I've already read several similar StackOverflow posts and none of them were able to resolve my issue.
The Issue
I have a PDF that's being generated by WkHTMLtoPDF which contains a unicode RIGHT SINGLE QUOTATION MARK (U+2019, or ’) character. Rendered in a browser, the output looks like the following:
When I run this through WkHTMLtoPDF, I get the following:
The Code
I'm using the following for my CSS:
#font-face {
font-family: localGeorgia;
src: url("file:///usr/share/fonts/truetype/georgia/GEORGIA.TTF");
}
body {
overflow: visible !important;
font-family: localGeorgia, Georgia, Times, "Times New Roman", serif;
font-size: 12px;
}
I have also copied the Georgia font from my local computer to the server (there are several files in the /usr/share/fonts/truetype/georgia/ directory) and I have run fc-cache -fv to clear the font cache and run fc-list to verify that Georgia was properly installed. The localGeorgia font family was added as a formality because I still wasn't getting a working display.

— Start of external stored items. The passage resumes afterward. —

Ltac evaluate_all :=
  vm_compute; repeat split; first [reflexivity | discriminate | intro; discriminate].

(** ** One call of [update] *)

(** [update] and [poll] agree on the button. *)
Lemma update_poll (cfg : Config) (host : Host) (sh : Shared) (b : Button) :
  snd (update cfg host sh b)
  = poll cfg (millis host)
      (fst (readInput cfg host (advanceToken (millis host) sh))) b.
Proof.
  unfold update, poll.
  destruct (tooSoon (millis host) (clearEvents b)); [reflexivity|].
  destruct (readInput cfg host (advanceToken (millis host) sh)); reflexivity.
Qed.

(** Any sequence of calls of [update] is the run of [poll] on its clock
    values and readings. *)
Lemma updates_run (cfg : Config) (calls : list (Host * Shared)) (b : Button) :
  updates cfg calls b = run cfg (readings cfg calls) b.
Proof.
  revert b. induction calls as [|[host sh] calls IH]; intros b; [reflexivity|].
  simpl. rewrite <- update_poll, IH. reflexivity.
Qed.

(** A call that comes too soon only clears the flags. *)
Lemma update_skipped (cfg : Config) (host : Host) (sh : Shared) (b : Button) :
  sub32 (millis host) (lastUpdateTime b) < LOOP_INTERVAL_MS ->
  update cfg host sh b = (sh, clearEvents b).
Proof.
  intros H. apply Z.ltb_lt in H.
  unfold update. replace (tooSoon (millis host) (clearEvents b)) with true.
  reflexivity.
Qed.

(** The members of a button other than its five event flags. *)
Lemma clearEvents_frame (b : Button) :
  unchangedButFlags b (clearEvents b).
Proof. unfold unchangedButFlags, clearEvents; simpl; repeat split. Qed.
Lemma binary_round_aux_rne (s : bool) (m e : Z) (l : location) (A B : Z) :
  located (shr_record_of_loc m l) A B ->
  binary_round_aux prec emax s m e l
  = pack s (rne A (B * 2 ^ shift m e)
            / 2 ^ shift (rne A (B * 2 ^ shift m e)) (e + shift m e))
           (e + shift m e + shift (rne A (B * 2 ^ shift m e)) (e + shift m e)).
Proof.
  intros Hloc.
  assert (Hm : 0 <= m).
  { destruct Hloc as (HA & HB & Hm & _). rewrite shr_record_of_loc_m in Hm.
    rewrite Hm. apply Z.div_pos; lia. }
  unfold binary_round_aux, shr_fexp.
  pose proof (shr_m_shr (shr_record_of_loc m l) e
                (fexp prec emax (Zdigits2 m + e) - e)) as H1.
  rewrite shr_record_of_loc_m in H1. specialize (H1 Hm).
  pose proof (located_shr _ _ _ e (fexp prec emax (Zdigits2 m + e) - e) Hloc) as L1.
  destruct (shr (shr_record_of_loc m l) e _) as [mrs1 e1].
  simpl in H1, L1. destruct H1 as [H1m H1e]. fold (shift m e) in H1m, H1e, L1.
  rewrite (located_rne _ _ _ L1).
  set (m1 := rne A (B * 2 ^ shift m e)).
  assert (Hm1 : 0 <= m1).
  { pose proof (rne_bounds A (B * 2 ^ shift m e)) as Hb. fold m1 in Hb.
    destruct L1 as (HA & HB & _).
    pose proof (Z.div_pos A (B * 2 ^ shift m e) HA HB). lia. }
  pose proof (shr_m_shr (shr_record_of_loc m1 loc_Exact) e1
                (fexp prec emax (Zdigits2 m1 + e1) - e1)) as H2.
  rewrite shr_record_of_loc_m in H2. specialize (H2 Hm1).
  destruct (shr (shr_record_of_loc m1 loc_Exact) e1 _) as [mrs2 e2].
  simpl in H2. destruct H2 as [H2m H2e]. fold (shift m1 e1) in H2m, H2e.
  rewrite H2m, H2e, H1e. reflexivity.
Qed.
Inductive step : System → System → Prop :=
| step_walk e rest w w' k ws buf cl agg con res :
    (* walkFn on the next entry; a send needs room in hashReqCh *)
    walkFn flags (entry_path e) (entry_info e) (entry_err e) w = Returned w' →
    (length (hashReqCh w') ≤ k + reqCap)%nat →
    step (mkSystem (Walking (e :: rest)) w k ws buf cl agg con res)
         (mkSystem (Walking rest) w' k ws buf cl agg con res)
| step_close_requests w k ws buf cl agg con res :
    (* filepath.Walk returned: close(requests) *)
    step (mkSystem (Walking []) w k ws buf cl agg con res)
         (mkSystem WalkerDone w k ws buf cl agg con res)
| step_take i s r wk w k ws buf cl agg con res :
    (* a waiting worker receives the oldest request and hashes it *)
    ws !! i = Some (mkWorker s Idle) →
    hashReqCh w !! k = Some r →
    step (mkSystem wk w k ws buf cl agg con res)
         (mkSystem wk w (S k)
            (<[i := afterRequest (hashRequest sha512 md5 (disks i) flags r s).2
                                 (hashRequest sha512 md5 (disks i) flags r s).1]> ws)
            buf cl agg con res)
| step_send i s p wk w k ws buf cl agg con res :
    (* replies <- reply, when the buffer has room *)
    ws !! i = Some (mkWorker s (Holding p)) →
    (length buf < repCap flags)%nat →
    step (mkSystem wk w k ws buf cl agg con res)
         (mkSystem wk w k (<[i := mkWorker s Idle]> ws) (buf ++ [p]) cl agg con res)
| step_exit i s w k ws buf cl agg con res :
    (* the request channel is closed and drained: the range loop ends *)
    ws !! i = Some (mkWorker s Idle) →
    k = length (hashReqCh w) →
    step (mkSystem WalkerDone w k ws buf cl agg con res)
         (mkSystem WalkerDone w k (<[i := mkWorker s Exited]> ws) buf cl agg con res)
| step_close_replies wk w k ws buf agg con res :
    (* workerGroup.Wait() returned: close(replies) *)
    Forall (λ x, w_phase x = Exited) ws →
    step (mkSystem wk w k ws buf false agg con res)
         (mkSystem wk w k ws buf true agg con res)
| step_consume p wk w k ws buf cl agg con :
    (* one iteration of the aggregator's loop *)
    step (mkSystem wk w k ws (p :: buf) cl agg con None)
         (mkSystem wk w k ws buf cl (aggregateStep agg p) (con ++ [p]) None)
| step_finish wk w k ws agg con :
    (* the reply channel is closed and drained: summary and return *)
    step (mkSystem wk w k ws [] true agg con None)
         (mkSystem wk w k ws [] true agg con
            (Some (aggFinish (hashingFiles w) agg))).

(** The walker is about to call [walkFn] on an entry without file
    information: the program panics. *)
Definition aboutToPanic (st : System) : Prop :=
  ∃ e rest, sys_walker st = Walking (e :: rest) ∧ entry_info e = None.

(** An upper bound on the number of steps still to come. *)
Definition workerWeight (w : Worker) : nat :=
  match w_phase w with
  | Idle => 1
  | Holding _ => 3
  | Exited => 0
  end.

Definition measure (st : System) : nat :=
  match sys_walker st with
  | Walking rest => 4 * length rest + 1
  | WalkerDone => 0
  end
  + 3 * (length (hashReqCh (sys_walk st)) - sys_received st)
  + sum_list (workerWeight <$> sys_workers st)
  + length (sys_replies st)
  + (if sys_repliesClosed st then 0 else 1)
  + match sys_result st with Some _ => 0 | None => 1 end.
(** ** The operations on rings *)

Lemma list_del_ring m h l1 l2 x :
  is_ring m h (l1 ++ x :: l2) ->
  exists m', list_del m x = Some m' /\ is_ring m' h (l1 ++ l2) /\ is_ring m' x [] /\
    frame m m' (h :: l1 ++ x :: l2).
Proof.
  intros HR. destruct (ring_snoc h l1) as (p & a & E1), (ring_cons h l2) as (b & q & E2).
  pose proof (ring_lk_in _ _ _ _ _ _ _ HR E1) as [Hax Hxa].
  pose proof (ring_lk_out _ _ _ _ _ _ _ HR E2) as [Hxb Hbx].
  assert (x ∉ h :: l1 ++ l2) as Hx.
  { destruct HR as [ND _]. apply NoDup_cons in ND as [Hh ND].
    apply NoDup_app in ND as (N1 & Hd & N2). apply NoDup_cons in N2 as [? _]. set_solver. }
  assert (a ∈ h :: l1) as Ha by (rewrite E1; set_solver).
  assert (b ∈ h :: l2) as Hb by (assert (b ∈ l2 ++ [h]) by (rewrite E2; set_solver); set_solver).
  assert (a <> x) by set_solver. assert (b <> x) by set_solver.
  unfold list_del. rewrite Hxb, Hxa. simpl.
  destruct (wr_prev_spec m b a) as (m1 & -> & N1 & P1 & F1); [by eapply rd_prev_some|]. simpl.
  rewrite P1, N1, decide_False, Hxa, Hxb by done. simpl.
  destruct (wr_next_spec m1 a b) as (m2 & -> & P2 & N2 & F2).
  { apply F1. by eapply rd_next_some. } simpl.
  destruct (wr_prev_spec m2 x x) as (m3 & -> & N3 & P3 & F3).
  { apply F2, F1. by eapply rd_next_some. } simpl.
  destruct (wr_next_spec m3 x x) as (m4 & -> & P4 & N4 & F4).
  { apply F3, F2, F1. by eapply rd_next_some. }
  exists m4. split; [done|]. split_and!.
  - eapply ring_remove; [done..| | |].
    + split.
      * by rewrite N4, decide_False, N3, N2, decide_True by done.
      * by rewrite P4, P3, decide_False, P2, P1, decide_True by done.
    + intros y ??. by rewrite N4, decide_False, N3, N2, decide_False, N1 by done.
    + intros y ??. by rewrite P4, P3, decide_False, P2, P1, decide_False by done.
  - apply lk_self_ring. split; [by rewrite N4, decide_True|by rewrite P4, P3, decide_True].
  - eapply frame_weaken; [|exact (frame_trans _ _ _ _ _ F1 (frame_trans _ _ _ _ _ F2
      (frame_trans _ _ _ _ _ F3 F4)))]. simpl. set_solver.
Qed.

(** An entry linked to itself is left as it is. *)
Lemma list_del_self m x : is_ring m x [] -> list_del m x = Some m.
Proof.
  intros HR. apply self_ring_node in HR as E. apply lk_self_ring in HR as [Hn Hp].
  unfold list_del.
  do 4 (rewrite ?Hn, ?Hp; simpl; rewrite ?Hn, ?Hp; simpl; erewrite ?wr_next_id, ?wr_prev_id by done;
    simpl). done.
Qed.

Lemma list_insert_at_ring m h l1 l2 b q x :
  is_ring m h (l1 ++ l2) -> l2 ++ [h] = b :: q -> x ∉ h :: l1 ++ l2 -> is_Some (m !! x) ->
  exists m', list_insert_at m b x = Some m' /\ is_ring m' h (l1 ++ x :: l2) /\
    frame m m' (x :: h :: l1 ++ l2).
Proof.
  intros HR E2 Hx Hm. destruct (ring_snoc h l1) as (p & a & E1).
  pose proof (ring_neighbours _ _ _ _ _ _ _ _ HR E1 E2) as [Hab Hba].
  assert (a ∈ h :: l1) as Ha by (rewrite E1; set_solver).
  assert (b ∈ h :: l2) as Hb by (assert (b ∈ l2 ++ [h]) by (rewrite E2; set_solver); set_solver).
  assert (a <> x) by set_solver. assert (b <> x) by set_solver.
  unfold list_insert_at.
  destruct (wr_next_spec m x b) as (m1 & -> & P1 & N1 & F1); [done|]. simpl.
  rewrite P1, Hba. simpl.
  destruct (wr_prev_spec m1 x a) as (m2 & -> & N2 & P2 & F2); [by apply F1|]. simpl.
  rewrite P2, decide_False, P1, Hba by done. simpl.
  destruct (wr_next_spec m2 a x) as (m3 & -> & P3 & N3 & F3).
  { apply F2, F1. by eapply rd_next_some. } simpl.
  destruct (wr_prev_spec m3 b x) as (m4 & -> & N4 & P4 & F4).
  { apply F3, F2, F1. by eapply rd_prev_some. }
  exists m4. split; [done|]. split.
  - eapply ring_insert; [done..| | | |].
    + split; [by rewrite N4, N3, decide_True|].
      by rewrite P4, decide_False, P3, P2, decide_True by done.
    + split; [|by rewrite P4, decide_True].
      by rewrite N4, N3, decide_False, N2, N1, decide_True by done.
    + intros y ??. by rewrite N4, N3, decide_False, N2, N1, decide_False by done.
    + intros y ??. by rewrite P4, decide_False, P3, P2, decide_False, P1 by done.
  - eapply frame_weaken; [|exact (frame_trans _ _ _ _ _ F1 (frame_trans _ _ _ _ _ F2
      (frame_trans _ _ _ _ _ F3 F4)))]. simpl. set_solver.
Qed.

I've verified both via the online docs and my operating system's character map that the Georgia font does support the RIGHT SINGLE QUOTATION MARK (see below) although I don't know how to prove definitively that this glyph is in the TrueType file (I'm not familiar with opening or parsing TrueType files)
At this point it's unclear to me why WkHTMLtoPDF is displaying this mess of characters instead of the proper unicode glyph
Additional details (environment and such)
I'm running Ubuntu 16.04
Laravel version 5.3
I'm using Laravel-Snappy version 0.3.3 (which is using KNP-Snappy version 0.4.3)

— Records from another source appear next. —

Lemma rdq_top_some q p t l :
  0 <= p < RDQ_PRIORITY_MAX -> q p = t :: l ->
  (forall p', p < p' < RDQ_PRIORITY_MAX -> q p' = []) -> rdq_top q = Some t.
Proof.
  intros Hp Hq Hhi. destruct (prios_desc_split p Hp) as (hi & lo & E & Hin).
  unfold rdq_top. rewrite E, fmap_app, concat_app, (concat_empty q hi); [by simpl; rewrite Hq|].
  intros p' ?%Hin. by apply Hhi.
Qed.

Lemma rdq_top_none q : (forall p, 0 <= p < RDQ_PRIORITY_MAX -> q p = []) -> rdq_top q = None.
Proof.
  intros Hq. unfold rdq_top. rewrite concat_empty; [done|]. intros p Hp.
  unfold prios_desc in Hp. rewrite elem_of_reverse, elem_of_seqZ in Hp. apply Hq. lia.
Qed.

(** ** The operations *)

Lemma rdq_add_thread_spec s q t th :
  let p := prio (attr th) in
  rdq_inv s q -> threads s !! t = Some th -> 0 <= p < RDQ_PRIORITY_MAX ->
  t ∉ q p -> is_Some (links s !! ThrLink t) ->
  exists m b, rdq_add_thread t s = Ret tt (with_bitmap (with_links s m) b) /\
    rdq_inv (with_bitmap (with_links s m) b) (rdq_upd q p (q p ++ [t])) /\
    frame (links s) m (ThrLink t :: RdqHead p :: (ThrLink <$> q p)).
Proof.
  intros p HI Ht Hp Hq Hl.
  destruct (list_add_ring (links s) (RdqHead p) (ThrLink <$> q p) (ThrLink t))
    as (m & Em & R & F); [by apply HI| |done|].
  { intros [[=]|?%elem_of_thr_links]%elem_of_cons. done. }
  exists m, (Z.lor (bitmap s) (Z.shiftl 1 p)). split_and!; [|split|done].
  - unfold rdq_add_thread, psw_disable_and_save_interrupt, psw_restore_interrupt, thr_get, lk_upd.
    mred. cbn. rewrite Ht. mred. cbn. fold p. rewrite Em. mred. cbn. by destruct s.
  - cbn. intros p' Hp'. destruct (decide (p' = p)) as [->|Hne].
    + rewrite rdq_upd_eq. by rewrite fmap_app.
    + rewrite rdq_upd_ne by done. eapply is_ring_frame; [done| |by apply HI].
      intros y Hy [->|Hy']%elem_of_cons.
      * apply elem_of_cons in Hy as [[=]|Hy]. apply elem_of_thr_links in Hy.
        destruct (rq_prio _ _ HI p' t) as (? & ? & ?); naive_solver.
      * by eapply (rdq_ring_other s q p p').
  - cbn. intros p' Hp'. rewrite Z.lor_spec, testbit_one_shift, (rq_bit _ _ HI) by lia.
    destruct (decide (p' = p)) as [->|Hne].
    + rewrite rdq_upd_eq, (bool_decide_true (p = p)), orb_true_r by done. symmetry.
      apply bool_decide_true. by destruct (q p).
    + by rewrite rdq_upd_ne, (bool_decide_false (p = p')), orb_false_r by congruence.
  - cbn. apply bit_set_bound; [apply HI|done].
  - cbn. intros p' t' Hp' Ht'. destruct (decide (p' = p)) as [->|Hne].
    + rewrite rdq_upd_eq in Ht'. apply elem_of_app in Ht' as [Ht'|Ht'].
      * by apply HI.
      * apply list_elem_of_singleton in Ht' as ->. by exists th.
    + rewrite rdq_upd_ne in Ht' by done. by apply HI.
Qed.

(** Removing a queued thread. *)
Lemma rdq_remove_thread_spec s q t th l1 l2 :
  let p := prio (attr th) in
  rdq_inv s q -> threads s !! t = Some th -> 0 <= p < RDQ_PRIORITY_MAX -> q p = l1 ++ t :: l2 ->
  exists m b, rdq_remove_thread t s = Ret tt (with_bitmap (with_links s m) b) /\
    rdq_inv (with_bitmap (with_links s m) b) (rdq_upd q p (l1 ++ l2)) /\
    is_ring m (ThrLink t) [] /\
    frame (links s) m (RdqHead p :: (ThrLink <$> q p)).
Proof.
  intros p HI Ht Hp Hq. pose proof (rq_ring _ _ HI p Hp) as HR.
  rewrite Hq, fmap_app in HR. cbn in HR.
  destruct (list_del_ring _ _ _ _ _ HR) as (m & Em & R & S & F).
  rewrite <-fmap_app in R.
  assert (frame (links s) m (RdqHead p :: (ThrLink <$> q p))) as F' by (by rewrite Hq, fmap_app).
  exists m, (if decide (l1 ++ l2 = []) then Z.land (bitmap s) (Z.lnot (Z.shiftl 1 p)) else bitmap s).
  split_and!; [|split|done..].
  - unfold rdq_remove_thread, thr_unlink_thread, psw_disable_and_save_interrupt,
      psw_restore_interrupt, thr_get, lk_upd, lk_rd.
    mred. cbn. rewrite Em. mred. cbn. rewrite Ht. mred. cbn. fold p.
    rewrite (list_is_empty_ring m (RdqHead p) (ThrLink <$> (l1 ++ l2))) by done. mred. cbn.
    case_decide as Hd.
    + rewrite Hd. cbn. by destruct s.
    + rewrite bool_decide_false by (by destruct (l1 ++ l2)). cbn. by destruct s.
  - cbn. intros p' Hp'. destruct (decide (p' = p)) as [->|Hne]; [by rewrite rdq_upd_eq|].
    rewrite rdq_upd_ne by done. eapply is_ring_frame; [done| |by apply HI].
    intros y Hy. by eapply (rdq_ring_other s q p p').
  - cbn. intros p' Hp'. destruct (decide (p' = p)) as [->|Hne].
    + rewrite rdq_upd_eq. case_decide as Hd.
      * rewrite Hd, Z.land_spec, Z.lnot_spec, testbit_one_shift by lia.
        by rewrite bool_decide_true, andb_false_r.
      * rewrite (rq_bit _ _ HI), Hq by done. rewrite !bool_decide_true; [done..|]. by destruct l1.
    + rewrite rdq_upd_ne by done. case_decide as Hd; [|by apply HI].
      rewrite Z.land_spec, Z.lnot_spec, testbit_one_shift, bool_decide_false by (try lia; congruence).
      rewrite andb_true_r. by apply HI.
  - cbn. case_decide; [apply bit_clear_bound|]; apply HI.
  - cbn. intros p' t' Hp' Ht'. destruct (decide (p' = p)) as [->|Hne].
    + rewrite rdq_upd_eq in Ht'. apply HI; [done|]. rewrite Hq. set_solver.
    + rewrite rdq_upd_ne in Ht' by done. by apply HI.
Qed.

(** Removing a thread that is in no queue changes nothing. *)
Lemma rdq_remove_thread_idle s q t th :
  rdq_inv s q -> threads s !! t = Some th -> 0 <= prio (attr th) < RDQ_PRIORITY_MAX ->
  is_ring (links s) (ThrLink t) [] -> rdq_remove_thread t s = Ret tt s.
Proof.
  intros HI Ht Hp HR. set (p := prio (attr th)) in *.
  unfold rdq_remove_thread, thr_unlink_thread, psw_disable_and_save_interrupt,
    psw_restore_interrupt, thr_get, lk_upd, lk_rd.
  mred. cbn. rewrite list_del_self by done. mred. cbn. rewrite Ht. mred. cbn. fold p.
  rewrite (list_is_empty_ring (links s) (RdqHead p) (ThrLink <$> q p)) by (by apply HI). mred. cbn.
  destruct (decide (q p = [])) as [E|E].
  - rewrite E. cbn.
    replace (Z.land (bitmap s) (Z.lnot (Z.shiftl 1 p))) with (bitmap s); [by destruct s|].
    apply Z.bits_inj'. intros i Hi. rewrite Z.land_spec, Z.lnot_spec, testbit_one_shift by done.
    case_bool_decide as Ei; [|by rewrite andb_true_r]. subst i.
    rewrite (rq_bit _ _ HI), E, bool_decide_false by (try done; naive_solver). done.
  - rewrite bool_decide_false by (by destruct (q p)). cbn. by destruct s.
Qed.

My config for Snappy is pretty straight-forward:
<?php
return array(
'pdf' => array(
'enabled' => true,
'binary' => base_path('vendor/h4cc/wkhtmltopdf-amd64/bin/wkhtmltopdf-amd64'),
'timeout' => false,
'options' => array(),
'env' => array(),
),
'image' => array(
'enabled' => false,
'binary' => '/usr/local/bin/wkhtmltoimage',
'timeout' => false,
'options' => array(),
'env' => array(),
),
);
The installed wkhtmltopdf version is 0.12.3 (with patched qt)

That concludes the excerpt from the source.